C’est l’aurore! Le coq chante pour annoncer le jour levant. Nous sommes en Afrique noire. Qui brille de teints claires ! Abidjan, Lomé, Cotonou, Dakar, Monrovia, Bamako, Banjul, Bissau, Libre-Brazzaville, Conakry, Yaoundé, Kinshasa, Ouagadougou, Niamey, Accra, Bangui, Ndjamena, Bref ! Aucune capitale africaine n’échappe à cette tendance à la dépigmentation de la peau. En un mot, les personnes de teint noirs sont de plus en plus rares sur le continent noir. Hommes et femmes, tous s’adonnent, à cœur joie, à cette pratique. Tout le monde s’éclaircit la peau, à l’aide, bien entendu, de produits cosmétiques à base d'hydroquinone qui détruit tout le pigment noir du corps. Des produits dont le gouvernement ivoirien vient d’interdire la fabrication, la vente et la consommation, lors d’un Conseil des ministres tenue le mercredi 29 avril 2015.
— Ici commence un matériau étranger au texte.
(* ===== verification/TaskList.v ===== *)
(** * The linked task lists of the minimal schedulers

    src/c/apps/ttscheduling/tt_minimal_scheduler.c and
    src/c/apps/rmscheduling/rm_minimal_scheduler.c keep their tasks in singly linked
    lists of heap-allocated nodes; but for the names of types and the key of an
    insertion their list routines are the same text. The model is at the level of
    pointers: a heap of nodes, address 0 is NULL, following a pointer outside of the
    heap is undefined ([None]). The specification is a list of tasks; the routines
    are shown to refine insertion into, and removal from, that list.

    [malloc] is the C library's: a parameter that returns an address which is not in
    use. *)

From stdpp Require Import base gmap list numbers.
From Stdlib Require Import ZArith Lia.
From S2P Require Import Prelude.

Local Open Scope Z_scope.

(** ** Nodes and schedules *)

Section TaskList.
Context {T : Type}.

(** [struct rm_task_node]. *)
Record node := Node { task : T; next : Z }.

Abbreviation heap := (gmap Z node).

(** [MinimalTTSchedule], [MinimalRMSchedule]; the function [get_time] is a parameter
    of the routines that call it. *)
Record schedule := Schedule {
  hyper_period : Z;
  start_time : Z;
  task_count : Z;
  head : Z;
  tail : Z
}.

Definition set_count (n : Z) (s : schedule) : schedule :=
  Schedule (hyper_period s) (start_time s) n (head s) (tail s).
Definition set_head (a : Z) (s : schedule) : schedule :=
  Schedule (hyper_period s) (start_time s) (task_count s) a (tail s).
Definition set_tail (a : Z) (s : schedule) : schedule :=
  Schedule (hyper_period s) (start_time s) (task_count s) (head s) a.

(** [a->next = v] *)
Definition set_next (a v : Z) (h : heap) : option heap :=
  n ← h !! a; Some (<[a := Node (task n) v]> h).

Section Malloc.
Context (malloc : heap -> Z).

(** [create_tttasknode], [create_rmtasknode]. *)
Definition create_tasknode (t : T) (h : heap) : Z * heap :=
  let temp := malloc h in (temp, <[temp := Node t 0]> h).

(** [ttschedule_enqueue], [rmschedule_enqueue]. *)
Definition schedule_enqueue (t : T) (s : schedule) (h : heap) : option (schedule * heap) :=
  let '(temp, h) := create_tasknode t h in
  let s := set_count (u32 (task_count s + 1)) s in
  if tail s =? 0 then Some (set_head temp (set_tail temp s), h)
  else h ← set_next (tail s) temp h; Some (set_tail temp s, h).

End Malloc.

(** ** Insertion and removal *)

Section Key.
Context (key : T -> Z).

(** "Locate the node before the point of insertion". *)
Fixpoint locate (fuel : nat) (h : heap) (k current : Z) : option Z :=
  match fuel with
  | O => None
  | S fuel =>
      n ← h !! current;
      if next n =? 0 then Some current
      else
        n' ← h !! next n;
        if key (task n') <? k then locate fuel h k (next n) else Some current
  end.

(** [ttschedule_sortedinsert_*], [rmschedule_sortedinsert_*]. *)
Definition sortedinsert (fuel : nat) (new_node : Z) (s : schedule) (h : heap)
  : option (schedule * heap) :=
  n ← h !! new_node;
  let k := key (task n) in
  front ← (if head s =? 0 then Some true
           else hd ← h !! head s; Some (k <=? key (task hd)));
  '(s, h) ←
    (if front : bool
     then h ← set_next new_node (head s) h; Some (set_head new_node s, h)
     else
       current ← locate fuel h k (head s);
       c ← h !! current;
       h ← set_next new_node (next c) h;
       h ← set_next current new_node h;
       Some (s, h));
  Some (set_count (u32 (task_count s + 1)) s, h).

End Key.

(** [ttschedule_dequeue], [rmschedule_dequeue]: the node removed, or NULL. *)
Definition schedule_dequeue (s : schedule) (h : heap) : option (Z * schedule) :=
  if head s =? 0 then Some (0, s)
  else
    n ← h !! head s;
    let dequeued_tasknode := head s in
    let s := set_head (next n) s in
    let s := if head s =? 0 then set_tail 0 s else s in
    Some (dequeued_tasknode, set_count (u32 (task_count s - 1)) s).

(** ** Lists of nodes *)

(** From [a], the nodes of [l] in order, and then NULL. *)
Fixpoint is_list (h : heap) (a : Z) (l : list (Z * T)) : Prop :=
  match l with
  | [] => a = 0
  | (x, t) :: l => a = x /\ x <> 0 /\ exists nx, h !! x = Some (Node t nx) /\ is_list h nx l
  end.

(** What the insertion is to do. *)
Fixpoint insert_at (key : T -> Z) (xt : Z * T) (l : list (Z * T)) : list (Z * T) :=
  match l with
  | [] => [xt]
  | yu :: l' => if key (snd xt) <=? key (snd yu) then xt :: l else yu :: insert_at key xt l'
  end.

Lemma is_list_frame h h' a l :
  (forall x, In x (fst <$> l) -> h' !! x = h !! x) -> is_list h a l -> is_list h' a l.
Proof.
  revert a. induction l as [|[x t] l IH]; intros a Hf; [done|].
  intros (-> & Hx & nx & Hn & Hl). split; [done|]. split; [done|]. exists nx.
  rewrite Hf by (by left). split; [done|]. apply IH; [|done]. intros y Hy. apply Hf. by right.
Qed.

Lemma is_list_insert h a l x n :
  ~ In x (fst <$> l) -> is_list h a l -> is_list (<[x := n]> h) a l.
Proof.
  intros Hx. apply is_list_frame. intros y Hy. apply lookup_insert_ne. by intros ->.
Qed.

(** [locate] stops in front of the place of insertion: from a node whose key is too
    small, it returns the last node of the run of such nodes, and linking the new
    node behind it is the insertion. *)
Lemma locate_spec key fuel h k cur t l :
  is_list h cur ((cur, t) :: l) -> NoDup (fst <$> (cur, t) :: l) -> (length l < fuel)%nat ->
  exists c tc nc pre post,
    locate key fuel h k cur = Some c /\ h !! c = Some (Node tc nc) /\
    (cur, t) :: l = pre ++ (c, tc) :: post /\ is_list h nc post /\
    (forall x u, key u = k -> insert_at key (x, u) l = drop 1 (pre ++ (c, tc) :: (x, u) :: post)).
Proof.
  revert cur t l. induction fuel as [|fuel IH]; intros cur t l Hl Hnd Hf; [lia|].
  destruct Hl as (_ & Hc0 & nx & Hcur & Hl). cbn [locate]. rewrite Hcur. cbn [mbind option_bind next].
  destruct l as [|[y u] l].
  - cbn in Hl. subst nx. cbn [Z.eqb]. exists cur, t, 0, [], []. repeat (split; [done|]). done.
  - destruct Hl as (-> & Hy0 & ny & Hy & Hl). rewrite (proj2 (Z.eqb_neq y 0)) by done.
    rewrite Hy. cbn [mbind option_bind task]. destruct (Z.ltb_spec (key u) k).
    + destruct (IH y u l) as (c & tc & nc & pre & post & E & Hc & Ep & Hp & Hins).
      * split; [done|]. split; [done|]. by exists ny.
      * cbn in Hnd. by inversion Hnd.
      * cbn [length] in Hf. lia.
      * exists c, tc, nc, ((cur, t) :: pre), post. rewrite E. split; [done|]. split; [done|]. split; [by rewrite Ep|]. split; [done|].
        intros x v Ek. cbn [insert_at snd]. rewrite Ek. zif. rewrite (Hins x v Ek).
        destruct pre as [|p pre]; cbn in Ep |- *; by simplify_eq.
    + exists cur, t, y, [], ((y, u) :: l). split; [done|]. split; [done|]. split; [done|].
      split; [split; [done|]; split; [done|]; by exists ny|].
      intros x v Ek. cbn [insert_at snd app drop]. rewrite Ek. by zif.
Qed.

Lemma insert_at_fst key xt l : Permutation (fst <$> insert_at key xt l) (fst xt :: (fst <$> l)).
Proof.
  induction l as [|yu l IH]; [done|]. cbn [insert_at]. destruct (_ <=? _); [done|].
  cbn [fmap list_fmap]. rewrite IH. apply Permutation_swap.
Qed.

(** The nodes behind a node that is relinked. *)
Lemma is_list_app h a pre c tc nc post :
  is_list h a (pre ++ (c, tc) :: post) -> h !! c = Some (Node tc nc) -> is_list h nc post.
Proof.
  revert a. induction pre as [|[x t] pre IH]; intros a Hl Hc.
  - destruct Hl as (_ & _ & nx & Hn & Hl). rewrite Hn in Hc. by injection Hc as <-.
  - destruct Hl as (_ & _ & nx & _ & Hl). by eapply IH.
Qed.

Lemma is_list_relink h a pre c tc x u post :
  is_list h a (pre ++ (c, tc) :: post) -> NoDup (fst <$> pre ++ (c, tc) :: post) ->
  x <> 0 -> ~ In x (fst <$> pre ++ (c, tc) :: post) ->
  forall nc, h !! c = Some (Node tc nc) ->
  is_list (<[c := Node tc x]> (<[x := Node u nc]> h)) a (pre ++ (c, tc) :: (x, u) :: post).
Proof.
  intros Hl Hnd Hx Hin nc Hc. revert a Hl. rewrite fmap_app in *. cbn [fmap list_fmap fst] in *.
  induction pre as [|[y v] pre IH]; intros a Hl.
  - cbn [app] in *. pose proof (is_list_app h a [] c tc nc post Hl Hc) as Hpost.
    destruct Hl as (-> & Hc0 & _). cbn in Hnd, Hin. apply list.NoDup_cons in Hnd as [Hcp _].
    split; [done|]. split; [done|]. exists x. rewrite lookup_insert_eq. split; [done|].
    split; [done|]. split; [done|]. exists nc. rewrite lookup_insert_ne by (intros ->; auto).
    rewrite lookup_insert_eq. split; [done|].
    apply is_list_insert; [by rewrite <- list_elem_of_In|]. apply is_list_insert; [auto|done].
  - cbn [app fmap list_fmap fst] in *. destruct Hl as (-> & Hy & ny & Hn & Hl).
    apply list.NoDup_cons in Hnd as [Hyp Hnd].
    split; [done|]. split; [done|]. exists ny.
    rewrite lookup_insert_ne by (intros ->; apply Hyp, elem_of_app; right; left).
    rewrite lookup_insert_ne by (intros ->; apply Hin; by left).
    split; [done|]. apply IH; [done| |done]. intros H. apply Hin. by right.
Qed.

(** Sorted insertion of a node refines insertion into the list. *)
Lemma sortedinsert_spec key fuel x t nx s h l :
  is_list h (head s) l -> NoDup (fst <$> l) -> x <> 0 -> ~ In x (fst <$> l) ->
  h !! x = Some (Node t nx) -> (length l <= fuel)%nat ->
  exists a h', sortedinsert key fuel x s h =
      Some (set_count (u32 (task_count s + 1)) (set_head a s), h') /\
    is_list h' a (insert_at key (x, t) l) /\ NoDup (fst <$> insert_at key (x, t) l) /\
    (forall y, y <> x -> ~ In y (fst <$> l) -> h' !! y = h !! y).
Proof.
  intros Hl Hnd Hx Hin Hn Hf.
  assert (NoDup (fst <$> insert_at key (x, t) l)) as Hnd'.
  { rewrite insert_at_fst. apply list.NoDup_cons. split; [by rewrite list_elem_of_In|done]. }
  unfold sortedinsert. rewrite Hn. cbn [mbind option_bind task].
  assert (forall l', l' = l -> insert_at key (x, t) l' = (x, t) :: l' ->
    exists a h', ('(s, h) ← (h ← set_next x (head s) h; Some (set_head x s, h));
                  Some (set_count (u32 (task_count s + 1)) s, h)) =
      Some (set_count (u32 (task_count s + 1)) (set_head a s), h') /\
    is_list h' a (insert_at key (x, t) l') /\ NoDup (fst <$> insert_at key (x, t) l') /\
    (forall y, y <> x -> ~ In y (fst <$> l') -> h' !! y = h !! y)) as Hfront.
  { intros l' -> E. unfold set_next. rewrite Hn. cbn [mbind option_bind task].
    eexists x, _. split; [done|]. split; [|split; [done|]].
    - rewrite E. split; [done|]. split; [done|]. exists (head s). rewrite lookup_insert_eq.
      split; [done|]. by apply is_list_insert.
    - intros y Hy _. by rewrite lookup_insert_ne. }
  destruct l as [|[y u] l].
  { cbn in Hl. rewrite Hl, Z.eqb_refl. cbn [mbind option_bind]. rewrite <- Hl. by apply Hfront. }
  pose proof Hl as (Ey & Hy0 & ny & Hy & Hrest). rewrite Ey, (proj2 (Z.eqb_neq y 0)) by done.
  rewrite Hy. cbn [mbind option_bind task]. destruct (Z.leb_spec (key t) (key u)) as [Hle|Hlt].
  { rewrite Ey in Hfront. apply Hfront; [done|]. cbn [insert_at snd]. by zif. }
  destruct (locate_spec key fuel h (key t) y u l) as (c & tc & nc & pre & post & E & Hc & Ep & Hp & Hins);
    [by rewrite Ey in Hl|done|cbn [length] in Hf; lia|].
  rewrite E. cbn [mbind option_bind]. rewrite Hc. cbn [mbind option_bind next].
  rewrite Ep in Hl, Hnd, Hin.
  assert (c <> x) as Hcx.
  { intros ->. apply Hin. rewrite fmap_app. apply in_or_app. right. by left. }
  unfold set_next. rewrite Hn. cbn [mbind option_bind task].
  rewrite lookup_insert_ne by done. rewrite Hc. cbn [mbind option_bind task].
  exists (head s), (<[c := Node tc x]> (<[x := Node t nc]> h)). split; [by destruct s|].
  assert (insert_at key (x, t) ((y, u) :: l) = pre ++ (c, tc) :: (x, t) :: post) as Eins.
  { cbn [insert_at snd]. zif. rewrite (Hins x t eq_refl).
    destruct pre as [|p pre]; cbn in Ep |- *; by simplify_eq. }
  split; [|split; [done|]].
  - rewrite Eins, Ey. rewrite Ey in Hl. by apply is_list_relink.
  - intros z Hzx Hz. rewrite lookup_insert_ne; [by rewrite lookup_insert_ne|].
    intros ->. apply Hz. rewrite Ep, fmap_app. apply in_or_app. right. by left.
Qed.

(** Removal takes the first node. *)
Lemma dequeue_spec s h x t l :
  is_list h (head s) ((x, t) :: l) ->
  exists s', schedule_dequeue s h = Some (x, s') /\ is_list h (head s') l /\
    task_count s' = u32 (task_count s - 1) /\ hyper_period s' = hyper_period s /\
    start_time s' = start_time s.
Proof.
  intros (Ex & Hx & nx & Hn & Hl). unfold schedule_dequeue. rewrite Ex, (proj2 (Z.eqb_neq x 0)) by done.
  rewrite Hn. cbn [mbind option_bind next]. eexists. split; [done|].
  cbn [head set_head]. destruct (nx =? 0); done.
Qed.

End TaskList.

Arguments node : clear implicits.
Une question de santé publique
Manufacturés ou artisanaux, ces fabrications cosmétiques décapantes, crèmes, laits, pommades savon et même injections, ont des appellations populaires variables selon le pays. Chez nous en Côte d’Ivoire, ça s’appelle " tchatcho", ou "gôpô" ou encore "chakara". Au benin, c’est "bojou", "xeesal" au sénégal, « kobwakana » ou « kopakola » (1) dans les deux Congo. Ainsi, l’on pourrait aboutir à la conclusion selon laquelle la couleur ébène est résolument en voie de disparition sous nos tropiques, tant on se "tchatcho" à outrance. Sans même se soucier des conséquences désastreuses de cette pratique sur la santé: brûlure de la peau, apparition sur tout le corps de boutons du à des allergies ou incompatibilité entre le produit appliqué et l’organisme de personne qui l’utilise, infections cutanés de toutes dont, les furoncles, dartres, peau multicolore, etc. Il n'est donc pas étonnant de rencontrer des femmes à deux ou trois couleurs de peau. Les plus malchanceuses se retrouvent avec un visage brûlé au second degré, tâches et points noirs sur le corps, vergetures sur les seins, poitrine et cuisses, cancer de la peau, etc. Les spécialistes en médecine relèvent même que la gravité de certains effets nocifs de la dépigmentation peut conduire jusqu’à la mort. Et c’est là tout l’enjeu de cette nouvelle mesure des autorités ivoirienne qui vise tous les produits de beauté d’une teneur en hydroquinone de plus de 2 degrés ; car il s’agit bien là d’une question de santé publique.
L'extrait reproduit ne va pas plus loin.